If your agent/tool generates session logs (e.g., `.data/` folders with conversation transcripts):

- **Do commit them** - valuable for understanding the process
- **Include context** - what prompts you gave, what guidance you provided
- **Document interventions** - if you manually fixed something, note it in EVALUATION_REPORT.md

### Honest Evaluation

This suite is for **qualitative comparison**, not competition. Honest reporting is essential:

- Submit your **first complete run**, not the best of multiple attempts
- Document **all human interventions** (context, prompts, fixes)
- Score **realistically** in evaluations
- Note **what went wrong** as well as what went right

### Getting Help

- **Questions about use cases?** Open an issue labeled `question`
- **Bug in setup tool?** Open an issue labeled `bug`
- **Stuck on implementation?** This is expected - document the challenge in your evaluation
- **Unclear prompt?** Open an issue suggesting clarifications

---

## Examples and References

### Example Agent Run PR

Title: feat(01-research-scraper): add cursor-composer run

Description: Added a coding agent run using Cursor Composer on the Research Scraper use case.

Use Case: 01 - Research Scraper Agent: Cursor with Composer mode

Checklist: ✓ All Core Requirements completed ✓ 2 of 4 Stretch Goals completed (graph view, filters) ✓ Tests passing (pytest, 75% coverage) ✓ EVALUATION_REPORT.md filled out ✓ Session logs in .data/ folder ✓ Changes scoped to run folder

Testing:

Ran pytest suite: 12 passed
Tested end-to-end with real arXiv queries
Verified all three views render correctly

Notes:

Agent struggled with graph visualization initially, needed guidance on library choice
Documented in evaluation report


### Example New Use Case PR

Title: feat: add use case 11 - rate limiter library

Description: New use case testing concurrency, algorithm implementation, and API design.

Summary: Build a generic rate limiting library supporting multiple algorithms (token bucket, sliding window, etc.).
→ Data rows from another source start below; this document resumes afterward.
(** * CShare availability and reservation engine

    A shallow embedding of the booking code of the CShare prototype:
    the validators ([buildLockIds], [validateAvailability],
    [validateBookingDates]), the booking manager ([submitBookingRequest])
    and the item manager ([loadMyBookings], [loadOwnerBookings],
    [handleBookingAction]), together with the part of the JavaScript
    [Date] object and of the Firestore document store these functions
    rely on, first for a time zone of one offset and then for zones
    whose offset changes; further the listing form ([collectAvailabilityData],
    [collectHandoverTime]), the booking modal ([openBookingModal]),
    the chat helpers ([getChatId], [getUnreadCount]) and
    [formatTimeAgo]. *)

From Stdlib Require Import ZArith Lia Ascii String DecimalString List Bool.
From stdpp Require Import base option list strings gmap fin_maps.

Local Open Scope string_scope.
Local Open Scope Z_scope.

(** ** The JavaScript [Date] object

    A [Date] is its time value: milliseconds since 1970-01-01T00:00Z,
    taken in the range a [Date] can hold ([validTime]).  In this
    module the local time zone is one offset [tz] (local time = UTC +
    [tz], in milliseconds), as in a zone without daylight saving time;
    zones whose offset changes are the subject of [JsZone] below,
    whose functions on [fixedZone tz] are the ones given here. *)
Module JsDate.

Definition Date := Z.

Definition msPerDay : Z := 86400000.
Definition msPerHour : Z := 3600000.

(** Day number (days since 1970-01-01) of the UTC calendar date. *)
Definition utcDay (t : Date) : Z := t / msPerDay.

(** Day number of the local calendar date. *)
Definition localDay (tz : Z) (t : Date) : Z := (t + tz) / msPerDay.

(** [new Date(s + 'T00:00:00')] for [s] the date with day number [d]:
    a date-time without offset is read as local time, here in a zone
    of the one offset [tz]. *)
Definition localMidnight (tz : Z) (d : Z) : Date := d * msPerDay - tz.

(** [t.setHours(0, 0, 0, 0)]. *)
Definition setHours0 (tz : Z) (t : Date) : Date :=
  localMidnight tz (localDay tz t).

(** [new Date(t.getFullYear(), t.getMonth(), t.getDate())]: the local
    midnight of the local calendar date of [t] (for years from 100 on;
    the constructor reads a year below 100 as 19xx). *)
Definition dateOnly (tz : Z) (t : Date) : Date :=
  localMidnight tz (localDay tz t).

(** [t.setDate(t.getDate() + 1)]: same local time on the next local
    day, which in a zone of one offset is 24 hours later. *)
Definition addDay (t : Date) : Date := t + msPerDay.

(** [t.getDay()]: 0 is Sunday; 1970-01-01 was a Thursday. *)
Definition getDay (tz : Z) (t : Date) : Z := (localDay tz t + 4) mod 7.

(** Days in 400 Gregorian years. *)
Definition daysPerEra : Z := 146097.

(** Calendar date of day [doe] of a 400-year era that starts on
    1 March: year of the era, month 1-12 and day 1-31. *)
Definition civilOfDoe (doe : Z) : Z * Z * Z :=
  let yoe := (doe - doe / 1460 + doe / 36524 - doe / 146096) / 365 in
  let doy := doe - (365 * yoe + yoe / 4 - yoe / 100) in
  let mp := (5 * doy + 2) / 153 in
  let d := doy - (153 * mp + 2) / 5 + 1 in
  let m := if mp <? 10 then mp + 3 else mp - 9 in
  (yoe + (if m <=? 2 then 1 else 0), m, d).

(** Calendar date (year, month 1-12, day 1-31) of a day number in the
    proleptic Gregorian calendar, as [YearFromTime], [MonthFromTime]
    and [DateFromTime] give it. *)
Definition civilOfDays (n : Z) : Z * Z * Z :=
  let z := n + 719468 in
  let era := z / daysPerEra in
  let '(y, m, d) := civilOfDoe (z - era * daysPerEra) in
  (y + era * 400, m, d).

(** Day number of a calendar date (inverse of [civilOfDays] on valid
    dates); used to write dates in examples. *)
Definition daysOfCivil (y m d : Z) : Z :=
  let y' := if m <=? 2 then y - 1 else y in
  let era := y' / 400 in
  let yoe := y' - era * 400 in
  let doy := (153 * (if 2 <? m then m - 3 else m + 9) + 2) / 5 + d - 1 in
  let doe := yoe * 365 + yoe / 4 - yoe / 100 + doy in
  era * daysPerEra + doe - 719468.

(** For one era day: [daysOfCivil] undoes [civilOfDoe], and the
    month, the day and the year of the era are in range. *)
Definition eraDayOk (doe : Z) : bool :=
  let '(y, m, d) := civilOfDoe doe in
  (daysOfCivil y m d =? doe - 719468)
  && (1 <=? m) && (m <=? 12) && (1 <=? d) && (d <=? 31)
  && (0 <=? y) && (y <=? 400).

Fixpoint eraDaysOk (count : nat) (doe : Z) : bool :=
  match count with
  | O => true
  | S count' => eraDayOk doe && eraDaysOk count' (doe + 1)
  end.

(** Time values a [Date] can hold: 100,000,000 days either side of
    the epoch. *)
Definition maxDay : Z := 100000000.
Definition validDay (n : Z) : Prop := - maxDay <= n <= maxDay.
Definition validTime (t : Date) : Prop :=
  - (maxDay * msPerDay) <= t <= maxDay * msPerDay.

(** The UTC date of a local midnight is the local date shifted by a
    number of days that depends on the zone only. *)
Definition zoneShift (tz : Z) : Z := (- tz) / msPerDay.

(** Character codes outside ["0"] to ["9"]. *)
Definition notDigit (c : ascii) : bool :=
  Nat.ltb (nat_of_ascii c) 48 || Nat.ltb 57 (nat_of_ascii c).

Definition digitChar (n : Z) : ascii :=
  ascii_of_nat (48 + Z.to_nat (n mod 10)).

Definition pad2 (n : Z) : string :=
  String (digitChar (n / 10)) (String (digitChar n) EmptyString).

Definition pad4 (n : Z) : string :=
  String (digitChar (n / 1000)) (String (digitChar (n / 100)) (pad2 n)).

Definition pad6 (n : Z) : string :=
  String (digitChar (n / 100000)) (String (digitChar (n / 10000)) (pad4 n)).

(** Year part of [toISOString]: four digits for years 0 to 9999, a
    sign and six digits otherwise. *)
Definition isoYear (y : Z) : string :=
  if y <? 0 then String "-" (pad6 (- y))
  else if 9999 <? y then String "+" (pad6 y)
  else pad4 y.

(** [YYYY-MM-DD] for a day number. *)
Definition isoOfDay (n : Z) : string :=
  let '(y, m, d) := civilOfDays n in
  isoYear y +:+ "-" +:+ pad2 m +:+ "-" +:+ pad2 d.

(** [t.toISOString().split('T')[0]]: the UTC calendar date. *)
Definition toISODate (t : Date) : string := isoOfDay (utcDay t).

End JsDate.

(** ** JavaScript strings *)
Module JsString.

(** [s.split(c)] for a one-character separator; [cur] is the piece
    read so far. *)
Fixpoint splitAux (sep : ascii) (cur : string) (s : string) : list string :=
  match s with
  | EmptyString => [cur]
  | String a rest =>
      if Ascii.eqb a sep then cur :: splitAux sep EmptyString rest
      else splitAux sep (cur +:+ String a EmptyString) rest
  end.

Definition split (sep : ascii) (s : string) : list string :=
  splitAux sep EmptyString s.

(** [parts.join(sep)]. *)
Fixpoint join (sep : string) (parts : list string) : string :=
  match parts with
  | [] => EmptyString
  | [p] => p
  | p :: rest => p +:+ sep +:+ join sep rest
  end.

Fixpoint hasChar (c : ascii) (s : string) : bool :=
  match s with
  | EmptyString => false
  | String a rest => Ascii.eqb a c || hasChar c rest
  end.

End JsString.

Import JsDate JsString.

(** ** Documents of the store *)

(** A message shown to the user.  Texts that embed
    [d.toLocaleDateString()] depend on the browser's locale and carry
    the date instead. *)
Inductive Message : Type :=
  | Text (s : string)
  | AvailableFrom (d : Date)
  | AvailableUntil (d : Date).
Tests concurrent programming, algorithm correctness, and clean API design.

Checklist: ✓ Prompt follows template (7 sections, 42 lines) ✓ Minimal scaffolding (pyproject.toml only) ✓ README explains testing focus ✓ Time estimate realistic (3-4h, tested myself) ✓ Root README updated ✓ Tests algorithm implementation (not covered by other use cases)

Why This Use Case: Current suite lacks low-level algorithm challenges and concurrency testing. Rate limiting is a practical problem requiring correct algorithm implementation, thread safety, and clean API design.